___ Dataset excerpts

(** What the hash, the index and the copy are worth behind [name]. *)
Record named (allow : bool) (name : list Z) (l : header_locals) (r : header_request) : Prop := {
  nm_hash : l.(hash) = hash_key (kept allow name);
  nm_index : l.(lc_index) = zlen (kept allow name) mod 32;
  nm_copy : zlen (kept allow name) <= 32 -> holds r.(lowcase_header) 0 (kept allow name);
  nm_invalid : r.(invalid_header) =
    existsb (fun c => match name_char allow c with Some _ => false | None => true end) name
}.

Lemma kept_snoc allow name c :
  kept allow (name ++ [c]) =
    kept allow name ++ match name_char allow c with Some x => [x] | None => [] end.
Proof. unfold kept. rewrite omap_app. cbn. by destruct (name_char allow c). Qed.

Lemma hash_key_snoc l c : hash_key (l ++ [c]) = ngx_hash (hash_key l) c.
Proof. unfold hash_key. by rewrite fold_left_app. Qed.

Lemma land_31 z : 0 <= z -> Z.land z (NGX_HTTP_LC_HEADER_LEN - 1) = z mod 32.
Proof. intros H. change (NGX_HTTP_LC_HEADER_LEN - 1) with (Z.ones 5). by apply Z.land_ones. Qed.

(** A character of the name that does not count. *)
Lemma named_skip allow name l r r' c :
  named allow name l r -> name_char allow c = None ->
  r'.(lowcase_header) = r.(lowcase_header) -> r'.(invalid_header) = true ->
  named allow (name ++ [c]) l r'.
Proof.
  intros [H1 H2 H3 H4] Hc Hl Hi.
  split; rewrite ?kept_snoc, ?Hc, ?app_nil_r, ?Hl; try done.
  rewrite existsb_app, Hi. cbn. rewrite Hc. by rewrite orb_true_r.
Qed.

(** One that counts. *)
Lemma named_hash allow name l r c x :
  named allow name l r -> name_char allow c = Some x -> zlen r.(lowcase_header) = 32 ->
  exists h, hash_char x l r
    = Ok (Locals l.(state) (ngx_hash l.(hash) x) ((l.(lc_index) + 1) mod 32),
          r <| lowcase_header := h |>) /\ zlen h = 32 /\
    named allow (name ++ [c])
      (Locals l.(state) (ngx_hash l.(hash) x) ((l.(lc_index) + 1) mod 32))
      (r <| lowcase_header := h |>).
Proof.
  intros [H1 H2 H3 H4] Hc Hlen. unfold hash_char.
  assert (0 <= l.(lc_index) < 32) as Hi by (rewrite H2; apply Z.mod_pos_bound; lia).
  destruct (put_ok r.(lowcase_header) l.(lc_index) x) as (h & Hh & Hz); [lia|].
  exists h. rewrite Hh, Ok_bind. split; [|split; [lia|]].
  { repeat f_equal. cbn. rewrite land_31 by lia. by destruct l. }
  split; cbn; rewrite ?kept_snoc, ?Hc.
  - by rewrite hash_key_snoc, H1.
  - rewrite H2, zlen_app, zlen_cons, zlen_nil. by rewrite Zplus_mod_idemp_l.
  - rewrite zlen_app, zlen_cons, zlen_nil. intros Hle. rewrite Z.mod_small in H2.
    2: { pose proof (zlen_nonneg (kept allow name)). lia. }
    apply holds_app.
    + eapply holds_blit_other; [exact Hh|left; lia|apply H3; lia].
    + rewrite Z.add_0_l, <- H2. by eapply holds_blit.
  - rewrite existsb_app, H4. cbn. rewrite Hc. by rewrite !orb_false_r.
Qed.

(** ** The invariant *)

(** A character of a value. *)
Definition in_value (c : Z) : Prop := c <> CR /\ c <> LF /\ c <> 0.

Definition blank (c : Z) : Prop := c = " "%chr.

(** The name has been read: it is [name], and ends at [e]. *)
Record has_name (allow : bool) (b : list Z) (name : list Z) (n e : Z) (l : header_locals)
    (r : header_request) : Prop := {
  hn_start : r.(header_name_start) = Some n;
  hn_end : r.(header_name_end) = Some e;
  hn_range : 0 <= n /\ n + zlen name = e /\ name <> [];
  hn_text : holds b n name;
  hn_chars : Forall in_name name;
  hn_named : named allow name l r
}.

______

## Required work:
Looking at the entries above, say how many lines contain the word "state". Only the number is wanted.

## Exercise output:
2